Исходно идея свободы не имеет ничего против дураков. Хочешь – будь. Дело в другом. Дурак, как правило, всю жизнь остается рабом. А свободы может достигнуть только умный. И тогда для него становятся принципиально менее важными обстоятельства внешней свободы. Мудрец свободен и в тюрьме. А свобода, как поет Шнуров “это то, что у тебя внутри”, забывая при этом добавить так актуальное для большинства – “отсутствует”.
Отсюда мы переходим к теме
* * *
Элитарность свободы.
По настоящему свободными были очень немногие люди. А может быть и никто. Свобода – атрибут божества. И для смертного он тяжел, как трезубец Посейдона. Только Христос был настолько свободен, чтобы позволить людям предать его позорной смерти на кресте, которая традиционно предназначалась отъявленным канальям.
Однако в эпоху НТР амбиции человека взметнулись до небес, и свобода стала той Вавилонской башней, в рабском труде над которой мы убиваем себя сегодня.
А часто свобода зависит от того, насколько ты можешь принять этот мир.
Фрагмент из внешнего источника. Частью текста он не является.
(** The pattern matches at a position exactly where [elementId_at]
    finds a call. *)
Lemma match_at_elementId pv s :
  match_at elementId_re pv s
  = option_map (fun tl => MState (Some 40) tl []) (elementId_at pv s).
Proof.
  unfold match_at, elementId_at. rewrite elementId_re_unfold.
  rewrite rmatch_seq, rmatch_wordb. unfold word_before, word_after. cbn [prev rest].
  fold (word_opt pv).
  destruct (starts_with N.eqb (js "elementId") s) eqn:Est.
  - assert (Hw : match s with c :: _ => is_word c | [] => false end = true).
    { destruct s as [|c s]; [discriminate|].
      apply starts_with_head in Est. apply N.eqb_eq in Est. subst c. reflexivity. }
    rewrite Hw. rewrite xorb_true_r, andb_true_r.
    destruct (negb (word_opt pv)); [|reflexivity].
    rewrite rmatch_seq. unfold lit. rewrite rmatch_lit by discriminate.
    cbn [rest prev caps]. rewrite Est. rewrite rmatch_seq.
    apply star_open_paren.
  - rewrite andb_false_r.
    destruct (xorb _ _); [|reflexivity].
    rewrite rmatch_seq. unfold lit. rewrite rmatch_lit by discriminate.
    cbn [rest]. rewrite Est. reflexivity.
Qed.

Lemma starts_with_eq needle : forall s,
  starts_with N.eqb needle s = true <-> exists tl, s = needle ++ tl.
Proof.
  induction needle as [|a n IH]; intros s.
  - split; [intros _; exists s; reflexivity | reflexivity].
  - destruct s as [|c s]; cbn [starts_with].
    + split; [discriminate | intros [tl E]; discriminate].
    + rewrite andb_true_iff, N.eqb_eq, IH. split.
      * intros [-> [tl ->]]. exists tl. reflexivity.
      * intros [tl E]. injection E as -> ->. split; [reflexivity | eauto].
Qed.

Lemma elementId_at_spec pv s tl :
  elementId_at pv s = Some tl <->
  word_opt pv = false /\
  exists sp, s = js "elementId" ++ sp ++ 40 :: tl /\ forallb is_space sp = true.
Proof.
  unfold elementId_at. split.
  - destruct (negb (word_opt pv)) eqn:Ew; [|discriminate].
    destruct (starts_with N.eqb (js "elementId") s) eqn:Est; [|discriminate].
    cbn [andb]. intros H. apply negb_true_iff in Ew. split; [exact Ew|].
    apply starts_with_eq in Est as [t ->].
    change (skipn 9 (js "elementId" ++ t)) with t in H.
    apply open_paren_spec in H as (sp & -> & Hsp). exists sp. split; [reflexivity|exact Hsp].
  - intros (Hw & sp & -> & Hsp). rewrite Hw. cbn [negb andb].
    assert (Est : starts_with N.eqb (js "elementId")
                    (js "elementId" ++ sp ++ 40 :: tl) = true).
    { apply starts_with_eq. eauto. }
    rewrite Est.
    change (skipn 9 (js "elementId" ++ sp ++ 40 :: tl)) with (sp ++ 40 :: tl).
    apply open_paren_spec. exists sp. split; [reflexivity | exact Hsp].
Qed.

(** ** The rewriting, step by step *)

Lemma from_start q : translateElementId q = translateElementId_from None q.
Proof. reflexivity. Qed.

Lemma elementId_at_nil pv : elementId_at pv [] = None.
Proof.
  unfold elementId_at.
  change (starts_with N.eqb (js "elementId") []) with false.
  rewrite andb_false_r. reflexivity.
Qed.

Lemma from_nil pv : translateElementId_from pv [] = [].
Proof.
  unfold translateElementId_from. rewrite replace_from_nil; [reflexivity|].
  rewrite match_at_elementId, elementId_at_nil. reflexivity.
Qed.

Lemma from_skip pv c tl :
  elementId_at pv (c :: tl) = None ->
  translateElementId_from pv (c :: tl) = c :: translateElementId_from (Some c) tl.
Proof.
  intros H. unfold translateElementId_from. rewrite replace_from_skip; [reflexivity|].
  rewrite match_at_elementId, H. reflexivity.
Qed.

Lemma elementId_at_shorter pv s tl :
  elementId_at pv s = Some tl -> (length tl < length s)%nat.
Proof.
  intros H. apply elementId_at_spec in H as (_ & sp & -> & _).
  rewrite !length_app. cbn [length]. lia.
Qed.

Lemma from_match pv s tl :
  elementId_at pv s = Some tl ->
  translateElementId_from pv s = js "id(" ++ translateElementId_from (Some 40) tl.
Proof.
  intros H. unfold translateElementId_from.
  rewrite (replace_from_match _ _ pv s tt (MState (Some 40) tl [])).
  - reflexivity.
  - rewrite match_at_elementId, H. reflexivity.
  - cbn [rest]. apply (elementId_at_shorter _ _ _ H).
Qed.

(** Only the class of the code unit before a position matters. *)
Lemma from_word_opt s : forall pv pv',
  word_opt pv = word_opt pv' ->
  translateElementId_from pv s = translateElementId_from pv' s.
Proof.
  induction s as [|c s IH]; intros pv pv' H; [rewrite !from_nil; reflexivity|].
  assert (E : elementId_at pv (c :: s) = elementId_at pv' (c :: s)).
  { unfold elementId_at. rewrite H. reflexivity. }
  destruct (elementId_at pv' (c :: s)) as [tl|] eqn:M.
  - rewrite (from_match _ _ _ E), (from_match _ _ _ M). reflexivity.
  - rewrite (from_skip _ _ _ E), (from_skip _ _ _ M). reflexivity.
Qed.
Я помню многих людей, которые разговаривали со мной о свободе, ссылаясь при этом на “Философию свободы” Бердяева или потрясая томиком Ницше. Это были интересные разговоры с умными людьми. Но ярче всего мне вспоминается дембель Зураб Каромешвили, который несильным ударом разбил в кровь нос салаге, и когда тот вдруг заплакал, Зураб в искреннем изумлении обнял его и сказал: “А ч-то ты плачешь? Это же жизэн!”
Это дзенское откровение до сих пор поддерживает меня в трудные минуты и укрепляет в мысли, что истинное понимание свободы приходит только в неволе.
* * *
Классика.
В пьесе Чехова “Вишневый сад” есть помимо прочих персонажей двое слуг. Старик Фирс, тоскующий по временам крепостного права и молодой лакей Яков. Яков только что вернулся с господами из Парижа и гнушается даже свидания с собственной матерью, настолько он теперь свободный человек и европеец, в его собственном понимании. “Уверяю вас, это не настоящее шампанское”, – говорит он, хлебая из господского фужера и закусывая при этом селедкой. Именно по беспечности Якова случается так, что больной Фирс остается умирать в заколоченном доме. О чем же он переживает, оставшись один – барин без пальто поехал, не простудился бы.
Пока наши заботы целиком сосредоточены вокруг собственной персоны, говорить о свободе не приходиться. Всегда найдется новое обстоятельство, требующее немедленного приложения сил ради нашего драгоценного блага. Мираж, иллюзия достижимости некого пункта, на котором мы позволим себе успокоиться, будет погонять нас всю жизнь. И в этой тщете мы не заметим самой жизни.
Деятельное участие в делах другого, горячее беспокойство за его судьбу мигом избавляет нас от ига личных потребностей. Мы словно расстаемся с вечно обременяющим нас “я”, как буддистский монах, сжигающий листок на котором написано его имя и выпивающий, растворенный в воде пепел.